Little Frederick, or Freddie as Edwin was already calling him, had now gone to sleep on Beth’s knee.

“I’d like to get accustomed to babies,” she said wistfully, looking down at him.

“My advice is to take your time,” Caroline said. “Get to know each other first. Because once a baby arrives, you’ll have no time for anything else.”

“Unless you hire a nurse,” Anthony said.

“Yes. But I didn’t want to do that, not straight away, at any rate. Your attitude is a relief, to be honest, Beth. I thought I was the only woman in the world who didn’t know much about babies. I’ve been learning as I go along. It’s fun, but exhausting, too. I though Edwin would be able to help more than he has. He really wants to, but what with the gin tax, all the argument about whether England should be paying for Hanoverian troops who are doing nothing at the moment, and now the imminent invasion, we hardly see each other.”

“How is the invasion?” Sir Anthony asked, as though enquiring after the health of a mutual acquaintance.

“Still imminent, as far as I know,” Caroline answered. “I’ll worry about it when the French are hammering on the door. To be honest, by the time Edwin gets home he’s too tired to talk about it, and I’m too tired to listen. But there was a letter from a spy at Louis’ court which pretty well detailed the whole plans, and gave a list of Jacobites who have since been rounded up. A lot of troops are being mobilised, and the navy is preparing. Or is prepared, probably, by now. Oh, and the king has written to Louis to demand the removal of the Pretender’s son from French soil.”
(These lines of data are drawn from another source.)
Lemma running_node_always_digests_witness :
  heavy_online (node MoreSample.two_accepted) = true
  /\ length (mempool (node MoreSample.two_accepted)) = 2%nat
  /\ exists self' request logs,
       batch_flush (node MoreSample.two_accepted) [] (Responded 200)
       = TurnDone self' request logs.
Proof.
  split; [reflexivity|]. split; [reflexivity|].
  destruct (running_node_always_digests (lit "0f3a9c1e-node") 8001 0%Q None
              MoreSample.two_accepted []) as [_ [Hturn _]];
    [apply sample_run_reachable|].
  destruct (batch_flush (node MoreSample.two_accepted) [] (Responded 200))
    as [|self1 e|self' request logs] eqn:E.
  - vm_compute in E. discriminate.
  - exfalso. exact (Hturn (Responded 200) self1 e E).
  - exists self', request, logs. reflexivity.
Defined.

(** X10: whatever is accepted while the anchor POST is in flight stays in
    the buffer behind everything older: after a 200 the buffer is the
    undrained remainder followed by the arrivals, after a failure it is the
    chunk, the remainder and the arrivals, in this order. *)
Theorem arrivals_during_anchor_are_kept (self self1 self2 : MediumNode)
        (keys : list pystr) (batch arrivals : list dict) (h : pybytes)
        (request : post AnchorPayload) (outcome : http_outcome) :
  batch_flush_start self keys = Submitting self1 batch h request ->
  mempool self2 = mempool self1 ++ arrivals ->
  mempool (fst (batch_flush_finish self2 batch h outcome))
  = (if anchored outcome then [] else slice_to 100 (mempool self))
      ++ slice_from 100 (mempool self) ++ arrivals
  /\ (anchored outcome = false ->
      mempool (fst (batch_flush_finish self2 batch h outcome))
      = mempool self ++ arrivals).
Proof.
  intros Hstart Harr. apply batch_flush_start_inv in Hstart.
  destruct Hstart as [_ [_ [Hb [Hs1 _]]]]. subst batch self1.
  cbn [mempool set_mempool] in Harr.
  destruct (anchored_cases outcome) as [Ha|Hf].
  - destruct (batch_flush_finish_anchored self2 (slice_to 100 (mempool self)) h
                outcome Ha) as [Em _].
    rewrite Em, Ha, Harr. split; [reflexivity|discriminate].
  - destruct (batch_flush_finish_failed self2 (slice_to 100 (mempool self)) h
                outcome Hf) as [Em _].
    rewrite Em, Hf, Harr. split; [reflexivity|].
    intros _. now rewrite app_assoc, slice_to_from.
Qed.

Lemma arrivals_during_anchor_are_kept_witness :
  exists self1 batch h request,
    batch_flush_start (Sample.node_with 3) [] = Submitting self1 batch h request
    /\ mempool (fst (batch_flush_finish
                       (set_mempool (mempool self1 ++ Sample.accepted 1) self1)
                       batch h (Responded 200)))
       = Sample.accepted 1.
Proof.
  destruct (batch_flush_start_submits (Sample.node_with 3) [] eq_refl eq_refl eq_refl)
    as [h [request [Hstart _]]].
  eexists. eexists. exists h, request. split; [exact Hstart|].
  destruct (arrivals_during_anchor_are_kept (Sample.node_with 3) _
              (set_mempool (slice_from 100 (mempool (Sample.node_with 3))
                            ++ Sample.accepted 1)
                 (set_mempool (slice_from 100 (mempool (Sample.node_with 3)))
                    (Sample.node_with 3)))
              [] _ (Sample.accepted 1) h request (Responded 200) Hstart eq_refl)
    as [H _].
  exact H.
Defined.

(** X11: every anchor request carries between 1 and 100 leaves, exactly as
    many as records were taken from the buffer, and a root of 32 byte
    values. *)
Theorem anchor_request_has_1_to_100_leaves (self self1 : MediumNode)
        (keys : list pystr) (batch : list dict) (h : pybytes)
        (request : post AnchorPayload) :
  batch_flush_start self keys = Submitting self1 batch h request ->
  (1 <= leaf_count (payload request) <= 100)%Z
  /\ leaf_count (payload request) = Z.of_nat (length batch)
  /\ (length (mempool self1) + length batch)%nat = length (mempool self)
  /\ length (Medium.batch_root (payload request)) = 32%nat.
Proof.
  intros Hstart. apply batch_flush_start_inv in Hstart.
  destruct Hstart as [_ [Hne [Hb [Hs1 [Hh [Hroot Hleaf]]]]]].
  apply nonempty_length in Hne. subst batch self1.
  cbn [mempool set_mempool]. rewrite Hleaf, Hroot.
  rewrite length_slice_to, length_slice_from.
  repeat split; try lia.
  unfold list_of_bytes. rewrite length_map.
  unfold batch_hash_of in Hh.
  destruct (combined_ids _) as [c|]; [|discriminate]. cbn [bind] in Hh.
  destruct (encode c) as [data|]; [|discriminate]. cbn [bind] in Hh.
  injection Hh as <-. apply sha256_length.
Qed.

Lemma anchor_request_has_1_to_100_leaves_witness :
  exists self1 batch h request,
    batch_flush_start (Sample.node_with 150) [] = Submitting self1 batch h request
    /\ leaf_count (payload request) = 100%Z.
Proof.
  destruct (batch_flush_start_submits (Sample.node_with 150) [])
    as [h [request [Hstart _]]]; try (vm_compute; reflexivity).
  eexists. eexists. exists h, request. split; [exact Hstart|].
  destruct (anchor_request_has_1_to_100_leaves _ _ _ _ _ _ Hstart)
    as [_ [Hleaf _]].
  rewrite Hleaf. vm_compute. reflexivity.
Defined.

(** X12: in a running node [heavy_online] and [shadow_mode] are never both
    set, so the test the anchoring loop and the advertiser make on
    [heavy_online] is a test on the Online state. *)
Theorem running_node_flags_exclusive (node_id0 : pystr) (api_port0 : Z) (t0 : Q)
        (env_HEAVY_ADDR : option pystr) (s : system) :
  reachable (boot node_id0 api_port0 t0 env_HEAVY_ADDR) s ->
  heavy_online (node s) && shadow_mode (node s) = false
  /\ is_online (node s) = heavy_online (node s)
  /\ is_shadow (node s) = shadow_mode (node s).
Proof.
  intros H.
  assert (Hinv : heavy_online (node s) && shadow_mode (node s) = false).
  { induction H as [|s s' _ IH Hstep]; [reflexivity|].
    exact (step_flags s s' Hstep IH). }
  unfold is_online, is_shadow.
  destruct (heavy_online (node s)), (shadow_mode (node s));
    try discriminate; repeat split.
Qed.

Lemma running_node_flags_exclusive_witness :
  (heavy_online (node MoreSample.anchored_once) = true
   /\ is_online (node MoreSample.anchored_once) = true
   /\ shadow_mode (node MoreSample.anchored_once) = false)
  /\ (shadow_mode (node MoreSample.lost_contact) = true
      /\ is_shadow (node MoreSample.lost_contact) = true
      /\ heavy_online (node MoreSample.lost_contact) = false).
Proof.
  destruct (running_node_flags_exclusive (lit "0f3a9c1e-node") 8001 0%Q None
              MoreSample.anchored_once) as [Hx [Hon _]];
    [apply sample_run_reachable|].
  destruct (running_node_flags_exclusive (lit "0f3a9c1e-node") 8001 0%Q None
              MoreSample.lost_contact) as [Hy [_ Hsh]];
    [apply sample_run_reachable|].
  assert (E1 : heavy_online (node MoreSample.anchored_once) = true)
    by (vm_compute; reflexivity).
  assert (E2 : shadow_mode (node MoreSample.lost_contact) = true)
    by (vm_compute; reflexivity).
  rewrite E1 in Hx, Hon. rewrite E2 in Hy, Hsh.
  cbn [andb] in Hx. rewrite andb_true_r in Hy.
  repeat split; assumption.
Defined.

(* ================================================================== *)
(** ** The light node: forwarding a transaction *)

(** X13: the light node's [submit_tx] forwards to
    [http://<aggregator>/tx/submit] only when it has an aggregator and the
    body parsed; what it sends is the parsed body as it is, except that the
    JSON [null] goes out as a request without a body.  It hands the
    aggregator's status and body back as they are, and [tx_submitted] goes
    up by one exactly when a forwarded request was answered with JSON,
    whatever the status of that answer.  Nothing else of the node changes. *)
Theorem light_submit_counts_answered_forwards (self : Light.LightNode)
        (body : option json) (keys : list pystr)
        (outcome : LightTasks.forward_outcome) :
  let self' := fst (fst (LightTasks.submit_tx self body keys outcome)) in
  let answer := snd (fst (LightTasks.submit_tx self body keys outcome)) in
  let sent := snd (LightTasks.submit_tx self body keys outcome) in
  (sent = None <-> Light.aggregator_addr self = [] \/ body = None)
  /\ (forall request, sent = Some request ->
        (exists tx, body = Some tx
                    /\ payload request = LightTasks.json_argument tx
                    /\ (tx <> JNull -> payload request = Some tx)
                    /\ (tx = JNull -> payload request = None))
        /\ url request
           = lit "http://" ++ Light.aggregator_addr self ++ lit "/tx/submit"
        /\ authorization request = bearer keys)
  /\ (forall status result,
        sent <> None -> outcome = LightTasks.ForwardReplied status result ->
        answer = LightTasks.Respond status result
        /\ self' = LightTasks.set_tx_submitted (Light.tx_submitted self + 1) self)
  /\ (sent = None \/ (exists text, outcome = LightTasks.ForwardRaised text) ->
      self' = self)
  /\ (Light.aggregator_addr self = [] ->
      exists error, answer = LightTasks.Respond 503 error).
Proof.
  assert (Harg : forall tx,
             exists tx0, Some tx = Some tx0
                         /\ LightTasks.json_argument tx = LightTasks.json_argument tx0
                         /\ (tx0 <> JNull -> LightTasks.json_argument tx = Some tx0)
                         /\ (tx0 = JNull -> LightTasks.json_argument tx = None)).
  { intros tx. exists tx. split; [reflexivity|]. split; [reflexivity|]. split.
    - intros Hne. destruct tx; try reflexivity. congruence.
    - intros ->. reflexivity. }
  cbv zeta. unfold LightTasks.submit_tx, LightTasks.submit_tx_start.
  destruct (Light.aggregator_addr self) as [|c a] eqn:Ea.
  - cbn [fst snd]. split; [|split; [|split; [|split]]].
    + split; auto.
    + intros request H. discriminate.
    + intros status result H. now contradiction H.
    + reflexivity.
    + intros _. eauto.
  - destruct body as [tx|].
    + destruct outcome as [text|status result];
        cbn [LightTasks.submit_tx_finish fst snd];
        (split; [|split; [|split; [|split]]]).
      * split; [discriminate|intros [H|H]; discriminate].
      * intros request H. injection H as <-. cbn [payload url authorization].
        split; [apply Harg|split; reflexivity].
      * intros status result _ H. discriminate.
      * reflexivity.
      * discriminate.
      * split; [discriminate|intros [H|H]; discriminate].
      * intros request H. injection H as <-. cbn [payload url authorization].
        split; [apply Harg|split; reflexivity].
      * intros status0 result0 _ H. injection H as <- <-. split; reflexivity.
      * intros [H|[text H]]; discriminate.
      * discriminate.
    + cbn [fst snd]. split; [|split; [|split; [|split]]].
      * split; auto.
      * intros request H. discriminate.
      * intros status result H. now contradiction H.
      * reflexivity.
      * discriminate.
Qed.

Lemma light_submit_counts_answered_forwards_witness :
  LightTasks.submit_tx MoreSample.attached
    (Some (JObj [(lit "sender", JStr (lit "alice"))])) []
    (LightTasks.ForwardReplied 400
       (JObj [(lit "error", JStr (lit "Missing required field: recipient"))]))
  = (LightTasks.set_tx_submitted 1 MoreSample.attached,
     LightTasks.Respond 400
       (JObj [(lit "error", JStr (lit "Missing required field: recipient"))]),
     Some {| url := lit "http://203.0.113.9:8001/tx/submit";
             authorization := None;
             payload := Some (JObj [(lit "sender", JStr (lit "alice"))]) |})
  /\ snd (LightTasks.submit_tx MoreSample.attached (Some JNull) []
            (LightTasks.ForwardReplied 400
               (JObj [(lit "error", JStr (lit "Invalid JSON"))])))
     = Some {| url := lit "http://203.0.113.9:8001/tx/submit";
               authorization := None;
               payload := None |}.
Proof.
  destruct (light_submit_counts_answered_forwards MoreSample.attached
              (Some (JObj [(lit "sender", JStr (lit "alice"))])) []
              (LightTasks.ForwardReplied 400
                 (JObj [(lit "error",
                         JStr (lit "Missing required field: recipient"))])))
    as [_ [_ [H _]]].
  destruct (H 400%Z
              (JObj [(lit "error", JStr (lit "Missing required field: recipient"))]))
    as [Hanswer Hnode]; [discriminate|reflexivity|].
  split; reflexivity.
Defined.

(** A forwarded [null] reaches the medium node as a request without a body,
    which it refuses as invalid JSON; the light node counts it. *)
Example relayed_null_is_invalid_json :
  MoreProps.relay MoreSample.attached [] Sample.online_node [] (Some JNull)
                  7 0%Q (LightTasks.ForwardRaised [])
  = (LightTasks.set_tx_submitted 1 MoreSample.attached, Sample.online_node,
     LightTasks.Respond 400 (JObj [(lit "error", JStr (lit "Invalid JSON"))])).
Proof. reflexivity. Qed.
“Louis will like that,” Beth said.

“He did. He’s written back, basically saying ‘go to hell’. Something on the lines of ‘you abide by your treaty with us, and we’ll abide by ours with you,’ you know the sort of thing. And more than that I don’t know, but I’m sure you’ll find out at the dinner. I thought you’d already know everything anyway, Anthony. You’re normally very well-informed.”

“Ah, but I’ve been out of the country for six months, my dear. I am completely ignorant of current developments.”

“But not of how to stop babies crying. Before you go, just show me exactly what you did to bring the wind up so spectacularly.”

He did, and Caroline bent over to relieve Beth of the burden of the child.

“Have you got any silver, Anthony?” Beth asked suddenly.

“Why do you need silver?” Caroline asked.

“I must give the baby some.” The baronet having come up with nothing, Beth unclasped the slender chain from around her neck, and pressed it into the baby’s hand. “It’s a Scottish custom, very unlucky if you don’t,” she explained. “My mother told it to me. You’ll have to take it off him straight away, though. I don’t want him to swallow it.”

Caroline looked at Sir Anthony, who was debating whether to don his soiled coat or put up with the cold for the short journey home. She was clearly remembering that he too had given the child a silver coin on his previous visit, saying only that it was a family custom. He smiled vacuously at her, then slung his coat over his arm, and opened the door.

* * *



To Beth’s relief, not only Caroline, but also Edwin turned up for the meal. He looked tired and a little harassed, but he was there. Which was as well, when you looked at the other ‘dear friends’ of the Peters’ that Isabella had thoughtfully included. Lord Bartholomew and Lady Wilhelmina Winter; Anne Maynard; Lydia Fortesque and her father Thomas, who Beth had met briefly once, and who Edwin spoke highly of. And an elegant man in late middle age of medium height with intelligent brown eyes, who she had never met before, but who nevertheless looked vaguely familiar, and who was soon introduced by Sir Anthony as William Barrington, Earl of Highbury.